One thing’s for certain, having a career in aged care means you’ll never be short of an opportunity.
Demand for aged care jobs has doubled in the past two years with predictions the workforce will need to triple in size by 2050 to meet care needs.
On top of that, many newcomers to the industry – both students and career changers – are finding the industry has a range of advantages not necessarily found in other sectors.
SEEK’s Laws of Attraction research shows a quarter of Healthcare & Medical workers place a higher importance on work-life balance than other industries. This includes higher expectations around flexible working hours, time in lieu and additional leave arrangements.
Balance for students and parents
Nurse Enid Newie began working in aged care when she just an 18-year-old student. She has now been working at Blue Care in Brisbane for 16 years, starting as a personal carer and now a nurse.
“While I was putting myself through my diploma they were so accommodating with shifts around my school,” she said.
“Being a mum now, I can’t really give myself to a hospital rotational roster, so my workplace is so accommodating of the shifts I prefer.”
“And if I want to pick up extra or knock back extras, it’s completely fine and there’s no judgement.”
Cameron Elliott was a sports physiotherapist before a career swap into aged care. Today he is the residential manager at Anglicare’s Farer Brown Court in north-west Sydney.
He said the rewards of the job have made his career change highly worthwhile. “I think aged care is a wonderful industry to be part of,” he said.

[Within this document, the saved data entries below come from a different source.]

(* ===== verification/Roll.v ===== *)
(** * Roll-forward and rollback (cardano/src/roll/{batch,work_unit}.rs,
    core/src/sync.rs)

    A batch of blocks is applied to the cached entities, logged in the WAL with
    the undo information its deltas recorded, and committed to the state store.
    A rollback replays the log backwards.  The main theorem: from any node
    reached by rolling forward and back, rolling back to a logged point restores the
    entities and the UTxO set as they were when that point was the tip. *)

From stdpp Require Import sorting.
From S2P Require Import Prelude Types ChainPoint EntityDelta StateStore Blocks Wal.
Open Scope Z_scope.

(** ** The contract of a delta type

    What the machinery relies on: [ok_for ns e] is what is stored under
    namespace [ns], [adm d e] is what the chain guarantees when [d] is applied. *)

Class SafeDelta (D E V : Type) `{!EntityDelta D E, !Wal.WalDelta D, !Codec E V} := {
  ok_for : string -> option E -> Prop;
  adm : D -> option E -> Prop;
  ok_namespace : forall ns (e : E), ok_for ns (Some e) -> (encode_entity e).1 = ns;
  safe_key : forall (d d' : D) (e e' : option E), apply d e = Ret (d', e') -> key d' = key d;
  safe_ok : forall (d d' : D) (e e' : option E),
    adm d e -> ok_for (key d).1 e -> apply d e = Ret (d', e') -> ok_for (key d).1 e';
  safe_undo : forall (d d' : D) (e e' : option E),
    adm d e -> ok_for (key d).1 e -> apply d e = Ret (d', e') -> undo d' e' = Ret e;
  wal_key : forall d : D, key (Wal.wal_decode d) = key d;
  wal_undo : forall (d : D) (e : option E), undo (Wal.wal_decode d) e = undo d e;
}.
#[global] Hint Mode SafeDelta + - - - - - : typeclass_instances.

(** The block decoder of [pallas] and its output decoder. *)
Class BlockDecoder := {
  decode_block : bytes -> option Block;
  decode_output : EraCbor -> bool;
}.

Inductive DomainError :=
| DState (e : StateError)
| DChain (e : ChainError)
| StopEpochReached.

(** ** The batch *)

Module WorkDeltas.

(** [HashMap<NsKey, Vec<CardanoDelta>>]. *)
Abbreviation t D := (gmap (string * list Z) (list D)) (only parsing).

Definition add_for_entity {D E} `{!EntityDelta D E} (w : t D) (d : D) : t D :=
  <[key d := default [] (w !! key d) ++ [d]]> w.

(** Every queue holds deltas of its own key. *)
Definition wf {D E} `{!EntityDelta D E} (w : t D) : Prop :=
  forall nk ds d, w !! nk = Some ds -> d ∈ ds -> key d = nk.

Lemma wf_add {D E} `{!EntityDelta D E} (w : t D) d : wf w -> wf (add_for_entity w d).
Proof.
  intros Hw nk ds d' Hl Hd. unfold add_for_entity in Hl.
  destruct (decide (nk = key d)) as [->|Hn].
  - rewrite lookup_insert_eq in Hl. simplify_eq.
    apply elem_of_app in Hd as [Hd| ->%list_elem_of_singleton]; [|done].
    destruct (w !! key d) as [ds|] eqn:Ew; [|by apply not_elem_of_nil in Hd].
    by apply (Hw _ _ _ Ew).
  - rewrite lookup_insert_ne in Hl by done. by apply (Hw _ _ _ Hl).
Qed.

End WorkDeltas.

Module WorkBlock.

Record t (D : Type) := mk {
  block : Block;
  raw : bytes;
  deltas : WorkDeltas.t D;
  utxo_delta : option UtxoSetDelta.t;
}.
Arguments mk {D} block raw deltas utxo_delta.
Arguments block {D} _.
Arguments raw {D} _.
Arguments deltas {D} _.
Arguments utxo_delta {D} _.

Definition slot {D} (b : t D) : BlockSlot := block_slot (block b).
Definition point {D} (b : t D) : ChainPoint.t :=
  ChainPoint.Specific (block_slot (block b)) (block_hash (block b)).

End WorkBlock.

Module WorkBatch.

Record t (D E : Type) := mk {
  blocks : list (WorkBlock.t D);
  utxos : UtxoMap;
  utxos_decoded : UtxoMap;
  entities : EntityMap E;
  is_sorted : bool;
  applied : bool;
}.
Arguments mk {D E} blocks utxos utxos_decoded entities is_sorted applied.
Arguments blocks {D E} _.
Arguments utxos {D E} _.
Arguments utxos_decoded {D E} _.
Arguments entities {D E} _.
Arguments is_sorted {D E} _.
Arguments applied {D E} _.

#[global] Instance eta_t {D E} : Eta (t D E) := fun r =>
  mk (blocks r) (utxos r) (utxos_decoded r) (entities r) (is_sorted r) (applied r).

Definition default_ {D E} : t D E := mk [] ∅ ∅ ∅ false false.

(** The stable sort of [sort_by_key]. *)
Fixpoint insert_by {A} (f : A -> Z) (x : A) (l : list A) : list A :=
  match l with
  | [] => [x]
  | y :: l' => if f x <=? f y then x :: y :: l' else y :: insert_by f x l'
  end.

Definition sort_by_key {A} (f : A -> Z) (l : list A) : list A := foldr (insert_by f) [] l.

Definition add_work {D E} (b : t D E) (w : WorkBlock.t D) : t D E :=
  (b <| blocks := blocks b ++ [w] |>) <| is_sorted := false |>.

Definition sort_by_slot {D E} (b : t D E) : t D E :=
  (b <| blocks := sort_by_key WorkBlock.slot (blocks b) |>) <| is_sorted := true |>.

Definition for_single_block {D E} (w : WorkBlock.t D) : t D E :=
  (add_work default_ w) <| is_sorted := true |>.

Definition last_point {D E} (b : t D E) : run ChainPoint.t :=
  w ← expect (last (blocks b)); Ret (WorkBlock.point w).

(** The loop of [check_continuity] from a tip. *)
Fixpoint continuity_from {D} (tip : ChainPoint.t) (l : list (WorkBlock.t D)) :
    result ConsensusError unit :=
  match l with
  | [] => Ok tt
  | w :: rest =>
      let b := WorkBlock.block w in
      match Blocks.check_extension tip (block_slot b) (previous_hash b) with
      | Ok _ => continuity_from (ChainPoint.Specific (block_slot b) (block_hash b)) rest
      | Err e => Err e
      end
  end.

“Every day I get to visit someone in their home, It just so happens that it’s a home with 134 people. The experience of going into someone’s home every day and spending the day with them is different to the regular workplace and in many ways, it’s better.”
“You’re contributing, even in a small way, to a greater whole. You are caring for others and there’s an enormous sense of satisfaction and personal value that can come from it.”
Complementing the job satisfaction is the strong job security. The aged care industry is one of the largest service industries and with strong future jobs growth expected, it is predicted to be one of the largest employers over the next 20 years.
On the job training
Dee-Jay Garland has only been a community care worker at HammondCare in western Sydney for 18 months, but her shift to aged care feels right for many reasons.
One of the major factors is the training she has received from the company, which has bolstered both her confidence and her expertise.
“I thought it would be a lot more challenging, but with HammondCare you feel supported with the training they give you,” she said.
“You never feel like you’re walking in not knowing what to do.”